Introduction

The coronavirus disease 2019 (COVID-19) pandemic is caused by severe acute respiratory syndrome coronavirus type 2 (SARS-CoV-2). The virus emerged in Wuhan, China, in December 2019 and has had a serious impact on global health. The World Health Organization (WHO) in early 2020 declared COVID-19 to be a pandemic [1]. At the time of writing, more than 3,100,121 deaths and 124,068,643 million confirmed positive cases in humans have been reported globally, making it the most contagious pandemic in the past decade. SARS-CoV-2 is a member of the family Coronaviridae, subfamily Orthocoronavirinae, genus Betacoronavirus [33]. In 2002 and 2003, another betacoronavirus, severe acute respiratory syndrome coronavirus (SARS‐CoV) emerged in China and spread to 29 countries worldwide, affecting more than 8000 people. Ten years later, Middle East respiratory syndrome coronavirus (MERS‐CoV) emerged in the Arabian Peninsula and spread mainly in the Middle East, affecting more than 2000 people [2, 3].

SARS-CoV-2 is an enveloped, single-stranded positive-sense RNA virus with a genome of 29,903 nucleotides that contains 11 open reading frames (ORFs) encoding 27 proteins. ORF1ab constitutes the first two-thirds of the genome (21,290 nucleotides) and encodes 16 non-structural proteins (nsp1–nsp16). The last third of the genome encodes the structural proteins (spike [S], envelope [E], matrix [M], and nucleocapsid [N]) and six accessory proteins (ORF3a, ORF6, ORF7a, ORF7b, ORF8, and ORF10) [4].

The spike (S) glycoprotein plays a pivotal role in viral infection and pathogenesis, and it is composed of two functional subunits: S1 and S2. The S1 subunit consists of an N-terminal domain (NTD) and a receptor-binding domain (RBD), which binds to human angiotensin-converting enzyme 2 (ACE-2) [5, 6]. The S2 subunit contains a fusion peptide, heptad repeat 1 (HR1), a central helix, a connector domain, heptad repeat 2 (HR2), a transmembrane domain (TM), and a cytoplasmic domain (CD), and it mediates fusion of the viral envelope with the host cell membrane [7, 8]. At the boundary between the S1 and S2 subunits, there is a furin cleavage site (FCS) containing multiple basic residues [8,9,10,11] that are not found in SARS-CoV-related coronaviruses but are present in the human coronaviruses OC43, HKU1, and MERS-CoV [12]. Cleavage of the S protein by the cellular protease furin, which is ubiquitously expressed in multiple organs and tissues in humans, mediates the entry of SARS-CoV-2 into host cells and expands the tropism of the virus [8].
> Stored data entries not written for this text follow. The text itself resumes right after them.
(** * BrainFucking Gone: a shallow embedding of [src/bfg.py]

    The interpreter is one Python object whose methods mutate its
    attributes.  It is embedded as a record [bfg] of those attributes,
    threaded explicitly through every method; the two external streams
    (the lines [input()] can still deliver, and everything printed so far)
    are two more fields of the record.  A method that can raise returns a
    [result].  A Python [str] is the list of its code points. *)

From Stdlib Require Import ZArith Ascii String Lia.
From stdpp Require Import gmap strings list.

Local Open Scope string_scope.
Local Open Scope Z_scope.

(** ** Characters and strings *)

(** The code point of an ASCII literal, and the [str] of a literal text. *)
Definition sym (c : ascii) : Z := Z.of_N (N_of_ascii c).
Definition text (s : string) : list Z := sym <$> list_ascii_of_string s.

(** ** Exceptions and results *)

(** The two messages of [BrainFuckingGoneError], kept structured: the
    arguments handed to [format] rather than the formatted text. *)
Inductive bfg_error : Type :=
| Dangling (symbol : option Z) (pos : Z)
    (* "Syntax error: dangling '{}' at position {}." *)
| Segfault (pos : Z) (symbol : option Z) (why : string).
    (* errmsg.format("Segfault", pc, instruction, why) *)

Inductive exn : Type :=
| BrainFuckingGoneError (e : bfg_error)
| IndexError
| TypeError
| ValueError.

Inductive result (A : Type) : Type :=
| Ok (a : A)
| Raise (e : exn).
Arguments Ok {A} a.
Arguments Raise {A} e.

#[global] Instance result_ret : MRet result := λ A a, Ok a.
#[global] Instance result_bind : MBind result := λ A B f m,
  match m with
  | Ok a => f a
  | Raise e => Raise e
  end.

(** ** What the interpreter prints *)

Inductive event : Type :=
| Prompt (p : string)                       (* input(prompt) *)
| Print (c : Z) (newline : bool)            (* print(output, end=...) *)
| TraceStep (at_pc : Z) (symbol : Z) (ptr v : Z)
    (* "PC: {:3} ('{}'), PTR: *({:2}) = {:3}" *)
| Report (instructions steps bytes : Z).
    (* "Done with: {} instructions, {} steps, {} bytes" *)

(** ** Python indexing *)

(** [seq[i]]: a negative index counts from the end, anything else out of
    range raises [IndexError]. *)
Definition py_index (len i : Z) : result nat :=
  let j := if i <? 0 then i + len else i in
  if (0 <=? j) && (j <? len) then Ok (Z.to_nat j) else Raise IndexError.

Definition str_index (s : list Z) (i : Z) : result Z :=
  n ← py_index (Z.of_nat (length s)) i;
  match s !! n with
  | Some c => Ok c
  | None => Raise IndexError
  end.

Definition list_index (l : list Z) (i : Z) : result Z :=
  n ← py_index (Z.of_nat (length l)) i;
  match l !! n with
  | Some v => Ok v
  | None => Raise IndexError
  end.

Definition list_assign (l : list Z) (i v : Z) : result (list Z) :=
  n ← py_index (Z.of_nat (length l)) i;
  Ok (<[n := v]> l).

(** [s[1:]] *)
Definition str_tail (s : list Z) : list Z :=
  match s with
  | [] => []
  | _ :: r => r
  end.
Like other coronaviruses and RNA viruses, SARS-CoV-2 quickly acquires new mutations, leading to the emergence of new SARS-CoV-2 variants [12,13,14]. Recently, the SARS-CoV-2 variants B.1.1.7, B.1.351, and B.1.1.207 emerged independently in the United Kingdom, South Africa, and Nigeria, respectively [15]. Mutations in the S glycoprotein can alter the efficiency of binding to the ACE-2 receptor and viral fitness. The D614G mutation is thought to increase virus transmissibility [16, 17], while the N501Y mutation has also been implicated in the rapid spread of SARS-CoV-2 [15, 18]. Additionally, some mutations may enable immune evasion and reduce vaccine efficacy [19]. Moreover, mutations in or close to the FCS, such as Q677P/H, are common in the course of coronaviruses evolution and adaptation, particularly when the virus adapts to a different host. Interestingly, up to April 2020, the FCS region of the 122 SARS-CoV-2 genome sequences available in the GISAID Initiative database were strictly conserved [8]. However, in June 2020, a total of 103 out of 45,828 SARS-CoV-2 genome sequences had mutations in the FCS [20]. Therefore, to understand the pathogenicity of SARS-CoV-2, it is important to characterize these mutations and investigate their potential impact on virus tropism and transmissibility. Here, we analyzed the evolutionary patterns of Q677P/H and FCS amino acids residues (amino acid positions 680-689) from all animal and human variants and five major emergent variants for which whole-genome SARS-CoV-2 sequences had been deposited in the GISAID Initiative database since the start of the COVID-19 pandemic.

Materials and methods

Frequency of spike Q677P/Q677H and FCS mutations

Human and animal isolates

Data on the spread of mutants containing amino acid (aa) changes at positions 680-689 in the FCS of SARS-CoV-2 were collected as described previously [21]. All human and animal SARS-CoV-2 sequences that were deposited at the GISAID Initiative (https://www.gisaid.org/help/search/) during the period of January 10, 2020 to April 18, 2021 were analyzed. The search for each FCS mutation in human and animal SARS-COV-2 isolates was done separately using the GISAID Initiative default search criteria, including the name of the mutation (e.g., Spike_P681H in section Variant/Subs) and the host name, e.g., Human and/or Neovison vison and Mustela lutreola for mink). The GISAID Initiative was selected for data collection, as it is the only database with all up-to-date sequences from different animal species and humans from every country. Some reference strains (Wuhan-Hu-1, Bat-RaTG13, and Bat-HKU9-1) were downloaded from the NCBI database for comparison. In addition, data on multiple FCS motif mutations, particularly those with a high frequency in human isolates worldwide, were also investigated.

Emergent variants

Major emergent variants of SARS-CoV-2, including B.1.1.7 (n = 353,925), B.1.351 (n = 9,271), P.1 (n = 3,546), B.1.429 + B.1.427 (n = 27,757), and B.1.525 (n = 1,604), with sequences available in the GISAID Initiative database were analyzed for single and multiple deletions. Moreover, the spike mutations Q677H and Q677P were also analyzed in the five variants.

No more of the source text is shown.